*Problem statement*
Filter the entries, keeping every line with the word "cells".

START Data section

(* ===== verification/GameSpec.v ===== *)
(** * The game as it is played: an abstract specification

    [game] is what a player can know of the game: numbers and lists, without pointers,
    heaps, pixels, devices or faults.  [react] says how it answers an event: a byte of the
    mouse, a byte of the keyboard, or a tick of the timer.  [view] reads the abstract game
    off the state of the program.  The specification covers play until an event
    removes the shot of the ship ([removal]); what the program does then is the subject of
    [GameRemoval]. *)

From S2P Require Import Prelude CMonad Heap Lcf Minix Macros ProjState Ship Menu MouseDriver.
From stdpp Require Import options.

(** ** The game *)

Record game := Game {
  g_mode : game_state;
  (** the pointer, the size of its image, and the bytes received of a packet *)
  g_pointer : Z * Z;
  g_size : Z * Z;
  g_packet : list Z;
  (** the button that the menu highlights *)
  g_button : Button;
  (** the ship *)
  g_cannon : Z;
  g_lives : Z;
  (** the upper left corners of the aliens, and the direction of their march *)
  g_fleet : list (Z * Z);
  g_right : bool;
  (** the bullets in flight: that of the ship and that of the aliens *)
  g_shot : option (Z * Z);
  g_bomb : option (Z * Z);
  (** the ticks since the last march and the ticks between marches *)
  g_clock : Z;
  g_period : Z;
}.

#[export] Instance settable_game : Settable game := fun g =>
  Game (g_mode g) (g_pointer g) (g_size g) (g_packet g) (g_button g) (g_cannon g) (g_lives g) (g_fleet g) (g_right g)
    (g_shot g) (g_bomb g) (g_clock g) (g_period g).

Inductive event :=
| MouseByte (b : Z)
| KeyByte (c : Z)
| Tick (shooter : nat).

(** The sizes of the images. *)
Abbreviation ship_width := 75.
Abbreviation ship_height := 80.
Abbreviation alien_size := (60, 40).
Abbreviation bullet_size := (5, 20).

(** ** A new game and a new fleet *)

(** Column by column, three aliens to a column. *)
Definition formation_point (i : Z) : Z * Z := (24 + 80 * (i / ROW_ALIENS), 20 + 60 * (i mod ROW_ALIENS)).

Definition formation : list (Z * Z) := formation_point <$> seqZ 0 SIZE_OF_ALIENS.

(** The start button. *)
Definition start_round (g : game) : game := g <| g_mode := PLAYING |> <| g_fleet := formation |>.

(** The last life is lost or an alien has landed: back to the menu, with a new ship. *)
Definition game_over (g : game) : game :=
  g <| g_cannon := 512 |> <| g_lives := NUMLIVES |> <| g_mode := MENU_DISPLAY |>.

(** ** The mouse *)

(** The pointer moves by the displacement of the packet and stays on the screen. *)
Definition point (b0 b1 b2 : Z) (g : game) : game :=
  let '(x, y) := g_pointer g in
  let '(w, h) := g_size g in
  g <| g_pointer := (Z.max 0 (Z.min (X_RES - w) (x + displacement (Z.testbit b0 4) b1)),
                     Z.max 0 (Z.min (Y_RES - h) (y - displacement (Z.testbit b0 5) b2))) |>.

Definition highlight (g : game) : game := g <| g_button := getButton (fst (g_pointer g)) (snd (g_pointer g)) |>.

(** A packet is complete; [pressed] is the left button. *)
Definition click_menu (pressed : bool) (g : game) : game :=
  let g := highlight g in
  if pressed then
    match g_button g with
    | START_BUTTON => start_round g
    | INSTRUCTIONS_BUTTON => g <| g_mode := INSTRUCTIONS_DISPLAY |>
    | EXIT_BUTTON => g <| g_mode := EXIT |>
    | INITIAL => g
    end
  else g.

Definition click_instructions (pressed : bool) (g : game) : game :=
  if pressed && getInstructionButton (fst (g_pointer g)) (snd (g_pointer g))
  then g <| g_mode := MENU_DISPLAY |> <| g_button := INITIAL |>
  else g.

(** One bullet of the ship at a time. *)
Definition shoot (pressed : bool) (g : game) : game :=
  match g_shot g with
  | None => if pressed then g <| g_shot := Some (g_cannon g + ship_width / 2, SHIP_YPOS) |> else g
  | Some _ => g
  end.

Definition click (pressed : bool) (g : game) : game :=
  match g_mode g with
  | MENU_DISPLAY => click_menu pressed g
  | INSTRUCTIONS_DISPLAY => click_instructions pressed g
  | PLAYING => shoot pressed g
  | NEXT_ROUND | EXIT => g
  end.

(** The first byte of a packet has bit 3 set; the third one completes it. *)
Definition mouse_byte (b : Z) (g : game) : game :=
  match g_packet g with
  | [] => if Z.testbit b 3 then g <| g_packet := [b] |> else g
  | [b0] => g <| g_packet := [b0; b] |>
  | b0 :: b1 :: _ => click (Z.testbit b0 0) (point b0 b1 b (g <| g_packet := [] |>))
  end.

(** ** The keyboard *)

Definition move_cannon (dx : Z) (g : game) : game :=
  g <| g_cannon := clamp X_MIN (X_MAX - ship_width) (g_cannon g + dx) |>.

Definition key_byte (c : Z) (g : game) : game :=
  if c =? 0xE0 then g else
  if c =? ESC_BREAK then g <| g_mode := EXIT |> else
  match g_mode g with
  | PLAYING => if c =? 0x1E then move_cannon (-15) g else if c =? 0x20 then move_cannon 15 g else g
  | _ => g
  end.

(** ** The timer *)

(** Every slot of the array moves the bullet once. *)
Definition climb (g : game) : game :=
  g <| g_shot := (fun '(x, y) => (x, y - MAX_SHIP_BULLETS * SHIP_BULLET_SPEED)) <$> g_shot g |>.

Definition in_cannon (p : Z * Z) (g : game) : bool :=
  (g_cannon g <=? fst p) && (fst p + fst bullet_size <=? g_cannon g + ship_width) &&
  (SHIP_YPOS <=? snd p) && (snd p + snd bullet_size <=? SHIP_YPOS + ship_height).

(** The march of the fleet: one pixel in its direction, and down when it reaches the border. *)
Definition alien_march (right : bool) (p : Z * Z) : Z * Z := (fst p + (if right then 1 else -1), snd p).

Definition alien_turns (right : bool) (p : Z * Z) : bool :=
  if right then X_RIGHT_BORDER <=? fst p + fst alien_size else fst p <=? X_LEFT_BORDER.

Definition alien_lowered (p : Z * Z) : Z * Z := (fst p, snd p + 20).

Definition alien_lands (p : Z * Z) : bool := TERRITORY <=? snd p + snd alien_size.

Definition march_fleet (g : game) : game :=
  if g_period g <=? g_clock g then
    let l := alien_march (g_right g) <$> g_fleet g in
    let turn := existsb (alien_turns (g_right g)) l in
    let g' := g <| g_clock := 0 |> <| g_fleet := if turn then alien_lowered <$> l else l |>
                <| g_right := if turn then negb (g_right g) else g_right g |> in
    if existsb alien_lands (g_fleet g) then game_over g' else g'
  else g.

(** The bullet of the aliens falls; the ship can be hit where it ends up.  The second component tells
    whether the last life is lost. *)
Definition bomb_falls (x y : Z) (g : game) : game * bool :=
  let lands := 720 <=? y + ALIEN_BULLET_SPEED + snd bullet_size in
  let p := (x, if lands then y else y + ALIEN_BULLET_SPEED) in
  let hit := in_cannon p g in
  let g := g <| g_bomb := if lands || hit then None else Some p |> in
  if hit then (g <| g_lives := g_lives g - 1 |>, g_lives g =? 1) else (g, false).

(** Alien [i] shoots. *)
Definition drop_bomb (i : nat) (g : game) : game :=
  g <| g_bomb := (fun '(x, y) => (x + fst alien_size / 2, y + snd alien_size)) <$> (g_fleet g !! i) |>.

Definition bombard (i : nat) (g : game) : game * bool :=
  match g_bomb g with
  | None => (drop_bomb i g, false)
  | Some (x, y) => bomb_falls x y g
  end.

(** The rest of the frame is skipped when the game is lost to a bullet. *)
Definition frame (i : nat) (g : game) : game :=
  let '(g, lost) := bombard i (climb g) in
  if lost then game_over g else march_fleet g.

Definition tick (i : nat) (g : game) : game :=
  let g := g <| g_clock := i32 (g_clock g + 1) |> in
  match g_mode g with
  | MENU_DISPLAY => highlight g
  | PLAYING => frame i g
  | INSTRUCTIONS_DISPLAY | NEXT_ROUND | EXIT => g
  end.

(** ** Events *)

Definition react (e : event) (g : game) : game :=
  match e with
  | MouseByte b => mouse_byte b g
  | KeyByte c => key_byte c g
  | Tick i => tick i g
  end.

(** The game after a sequence of events. *)
Definition play (es : list event) (g : game) : game := fold_left (fun g e => react e g) es g.

Lemma play_app es es' g : play (es ++ es') g = play es' (play es g).
Proof. apply fold_left_app. Qed.

(** ** The removal of the shot *)

(** The next move takes the shot past the top of the screen. *)
Definition shot_leaves (g : game) : bool :=
  match g_shot g with
  | Some (x, y) => y <? MAX_SHIP_BULLETS * SHIP_BULLET_SPEED
  | None => false
  end.

Definition in_alien (q p : Z * Z) : bool :=
  (fst p <? fst q) && (fst q <? fst p + fst alien_size) && (snd p <? snd q) && (snd q <? snd p + snd alien_size).

(** The shot is inside an alien where that stands after its next step. *)
Definition shot_strikes (g : game) : bool :=
  match g_shot g with
  | Some q => existsb (in_alien q) (alien_march (g_right g) <$> g_fleet g)
  | None => false
  end.

(** The fleet meets the shot only in a frame in which it marches. *)
Definition march_strikes (g : game) : bool := (g_period g <=? g_clock g) && shot_strikes g.

Definition frame_removes (i : nat) (g : game) : bool :=
  shot_leaves g || let '(g', lost) := bombard i (climb g) in negb lost && march_strikes g'.

(** The event removes the shot. *)
Definition removes (e : event) (g : game) : bool :=
  match e with
  | Tick i => is_state (g_mode g) PLAYING && frame_removes i (g <| g_clock := i32 (g_clock g + 1) |>)
  | MouseByte _ | KeyByte _ => false
  end.

(** One of the events does. *)
Fixpoint removal (es : list event) (g : game) : bool :=
  match es with
  | [] => false
  | e :: es => removes e g || removal es (react e g)
  end.

Lemma removal_app es es' g : removal (es ++ es') g = removal es g || removal es' (play es g).
Proof. revert g. induction es as [|e es IH]; intros g; [done|]. cbn [app removal]. by rewrite IH, orb_assoc. Qed.

Definition is_tick (e : event) : bool := match e with Tick _ => true | _ => false end.

Definition ticks (es : list event) : nat := length (filter (fun e => is_tick e = true) es).

Lemma ticks_app es es' : ticks (es ++ es') = (ticks es + ticks es')%nat.
Proof. unfold ticks. by rewrite filter_app, length_app. Qed.

Lemma ticks_cons e es : ticks (e :: es) = ((if is_tick e then 1 else 0) + ticks es)%nat.
Proof. unfold ticks. rewrite filter_cons. by destruct e. Qed.

(** ** The game in the state of the program *)

Definition place_of (a : Alien) : Z * Z := (alien_x a, alien_y a).

Definition pointer_of {D} (s : state D) : option Mouse := deref (mice s) (mouse (loc s)).

Definition ship_of {D} (s : state D) : option Ship := deref (ships s) (ship (loc s)).

(** The bullet that the slots hold. *)
Definition shot_of {D} (s : state D) : option (Z * Z) :=
  b ← deref (bullets s) (default NULL (head (shipBullets s)));
  Some (sb_x b, sb_y b).

Definition bomb_of {D} (s : state D) : option (Z * Z) :=
  b ← deref (alien_bullets s) (alienBullet s);
  if ab_active b then Some (ab_x b, ab_y b) else None.

Definition view {D} (s : state D) : game := {|
  g_mode := gameState s;
  g_pointer := from_option (fun m => (mouse_x m, mouse_y m)) (0, 0) (pointer_of s);
  g_size := from_option (fun m => (width (mouse_img m), height (mouse_img m))) (0, 0) (pointer_of s);
  g_packet := take (Z.to_nat (currentByte (loc s) - 1)) (mouseBytes (loc s));
  g_button := button (loc s);
  g_cannon := from_option ship_x 0 (ship_of s);
  g_lives := from_option ship_lives 0 (ship_of s);
  g_fleet := place_of <$> aliens s;
  g_right := right_mov (loc s);
  g_shot := shot_of s;
  g_bomb := bomb_of s;
  g_clock := timer_counter s;
  g_period := ipf (loc s);
|}.

(** The title screen, on a system with [hz] ticks per second. *)
Definition new_game (hz : Z) : game := {|
  g_mode := MENU_DISPLAY; g_pointer := (50, 700); g_size := (25, 34); g_packet := []; g_button := INITIAL;
  g_cannon := 512; g_lives := NUMLIVES; g_fleet := replicate (Z.to_nat SIZE_OF_ALIENS) (0, 0); g_right := true;
  g_shot := None; g_bomb := None; g_clock := 0; g_period := hz ÷ 60;
|}.

(** [s'] is what [s] becomes when the events [es] are heard. *)
Definition heard {D} (es : list event) (s s' : state D) : Prop := view s' = play es (view s).

Lemma heard_trans {D} es es' (s1 s2 s3 : state D) : heard es s1 s2 -> heard es' s2 s3 -> heard (es ++ es') s1 s3.
Proof. unfold heard. intros H1 H2. by rewrite H2, H1, play_app. Qed.

Lemma heard_nil {D} (s : state D) : heard [] s s.
Proof. done. Qed.

(** ** What the view does not show, and how it changes *)

Section views.
Context {D : Type}.
Implicit Types s : state D.

Lemma view_system g d s : view (s <| gfx := g |> <| dev := d |>) = view s.
Proof. done. Qed.

Lemma view_ships h p sh s :
  ship (loc s) = Some p -> cells h !! p = Some sh ->
  view (s <| ships := h |>) = (view s) <| g_cannon := ship_x sh |> <| g_lives := ship_lives sh |>.
Proof. intros Hp Hsh. unfold view, ship_of. get_set. rewrite Hp. cbn [deref mbind option_bind]. rewrite Hsh. reflexivity. Qed.

Lemma view_ship_same p sh s : ship (loc s) = Some p -> cells (ships s) !! p = Some sh ->
  g_cannon (view s) = ship_x sh /\ g_lives (view s) = ship_lives sh.
Proof. intros Hp Hsh. unfold view, ship_of. cbn [g_cannon g_lives]. rewrite Hp. cbn. by rewrite Hsh. Qed.

Lemma view_mouse_same p m s : mouse (loc s) = Some p -> cells (mice s) !! p = Some m ->
  g_pointer (view s) = (mouse_x m, mouse_y m) /\ g_size (view s) = (width (mouse_img m), height (mouse_img m)).
Proof. intros Hp Hm. unfold view, pointer_of. cbn [g_pointer g_size]. rewrite Hp. cbn. by rewrite Hm. Qed.

Lemma view_mice h p m s :
  mouse (loc s) = Some p -> cells h !! p = Some m ->
  view (s <| mice := h |>) = (view s) <| g_pointer := (mouse_x m, mouse_y m) |> <| g_size := (width (mouse_img m), height (mouse_img m)) |>.
Proof. intros Hp Hm. unfold view, pointer_of. get_set. rewrite Hp. cbn [deref mbind option_bind]. rewrite Hm. reflexivity. Qed.

Lemma view_button b s : view (s <| loc := (loc s) <| button := b |> |>) = (view s) <| g_button := b |>.
Proof. done. Qed.

Lemma view_mode gs s : view (s <| gameState := gs |>) = (view s) <| g_mode := gs |>.
Proof. done. Qed.

End views.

END Data section

*Reply*
  ship (loc s) = Some p -> cells h !! p = Some sh ->
Lemma view_ship_same p sh s : ship (loc s) = Some p -> cells (ships s) !! p = Some sh ->
Lemma view_mouse_same p m s : mouse (loc s) = Some p -> cells (mice s) !! p = Some m ->
  mouse (loc s) = Some p -> cells h !! p = Some m ->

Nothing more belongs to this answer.